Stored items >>
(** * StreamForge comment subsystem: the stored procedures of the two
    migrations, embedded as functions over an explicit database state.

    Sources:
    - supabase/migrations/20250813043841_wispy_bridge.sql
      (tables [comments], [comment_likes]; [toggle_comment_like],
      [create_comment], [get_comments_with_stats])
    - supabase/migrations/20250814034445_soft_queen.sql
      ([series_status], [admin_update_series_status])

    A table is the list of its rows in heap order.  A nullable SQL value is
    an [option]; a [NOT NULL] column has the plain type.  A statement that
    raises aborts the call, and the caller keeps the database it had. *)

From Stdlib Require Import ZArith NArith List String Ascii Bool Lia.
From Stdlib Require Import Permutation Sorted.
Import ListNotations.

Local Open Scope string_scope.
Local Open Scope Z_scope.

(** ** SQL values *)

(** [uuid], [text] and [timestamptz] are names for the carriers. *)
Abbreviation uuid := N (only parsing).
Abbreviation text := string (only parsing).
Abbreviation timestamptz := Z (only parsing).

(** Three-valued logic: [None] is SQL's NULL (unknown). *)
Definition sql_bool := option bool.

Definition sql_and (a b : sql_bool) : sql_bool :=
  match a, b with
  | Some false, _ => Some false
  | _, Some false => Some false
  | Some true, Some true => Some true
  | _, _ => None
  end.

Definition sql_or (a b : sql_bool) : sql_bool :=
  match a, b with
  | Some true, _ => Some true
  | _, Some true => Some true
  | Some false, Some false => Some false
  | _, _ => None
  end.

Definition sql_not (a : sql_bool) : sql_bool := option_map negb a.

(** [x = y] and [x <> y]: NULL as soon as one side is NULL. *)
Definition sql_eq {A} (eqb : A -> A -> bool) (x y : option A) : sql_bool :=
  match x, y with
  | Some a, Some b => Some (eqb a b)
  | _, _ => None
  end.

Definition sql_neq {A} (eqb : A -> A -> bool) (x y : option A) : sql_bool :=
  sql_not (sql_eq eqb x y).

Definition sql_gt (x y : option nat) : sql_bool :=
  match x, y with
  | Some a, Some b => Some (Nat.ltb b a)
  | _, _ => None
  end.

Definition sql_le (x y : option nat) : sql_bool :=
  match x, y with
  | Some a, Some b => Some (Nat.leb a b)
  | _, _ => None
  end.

About this exercise >> Would you retype the records above without changing a word?

Expected answer >>
(** * StreamForge comment subsystem: the stored procedures of the two
    migrations, embedded as functions over an explicit database state.

    Sources:
    - supabase/migrations/20250813043841_wispy_bridge.sql
      (tables [comments], [comment_likes]; [toggle_comment_like],
      [create_comment], [get_comments_with_stats])
    - supabase/migrations/20250814034445_soft_queen.sql
      ([series_status], [admin_update_series_status])

    A table is the list of its rows in heap order.  A nullable SQL value is
    an [option]; a [NOT NULL] column has the plain type.  A statement that
    raises aborts the call, and the caller keeps the database it had. *)

From Stdlib Require Import ZArith NArith List String Ascii Bool Lia.
From Stdlib Require Import Permutation Sorted.
Import ListNotations.

Local Open Scope string_scope.
Local Open Scope Z_scope.

(** ** SQL values *)

(** [uuid], [text] and [timestamptz] are names for the carriers. *)
Abbreviation uuid := N (only parsing).
Abbreviation text := string (only parsing).
Abbreviation timestamptz := Z (only parsing).

(** Three-valued logic: [None] is SQL's NULL (unknown). *)
Definition sql_bool := option bool.

Definition sql_and (a b : sql_bool) : sql_bool :=
  match a, b with
  | Some false, _ => Some false
  | _, Some false => Some false
  | Some true, Some true => Some true
  | _, _ => None
  end.

Definition sql_or (a b : sql_bool) : sql_bool :=
  match a, b with
  | Some true, _ => Some true
  | _, Some true => Some true
  | Some false, Some false => Some false
  | _, _ => None
  end.

Definition sql_not (a : sql_bool) : sql_bool := option_map negb a.

(** [x = y] and [x <> y]: NULL as soon as one side is NULL. *)
Definition sql_eq {A} (eqb : A -> A -> bool) (x y : option A) : sql_bool :=
  match x, y with
  | Some a, Some b => Some (eqb a b)
  | _, _ => None
  end.

Definition sql_neq {A} (eqb : A -> A -> bool) (x y : option A) : sql_bool :=
  sql_not (sql_eq eqb x y).

Definition sql_gt (x y : option nat) : sql_bool :=
  match x, y with
  | Some a, Some b => Some (Nat.ltb b a)
  | _, _ => None
  end.

Definition sql_le (x y : option nat) : sql_bool :=
  match x, y with
  | Some a, Some b => Some (Nat.leb a b)
  | _, _ => None
  end.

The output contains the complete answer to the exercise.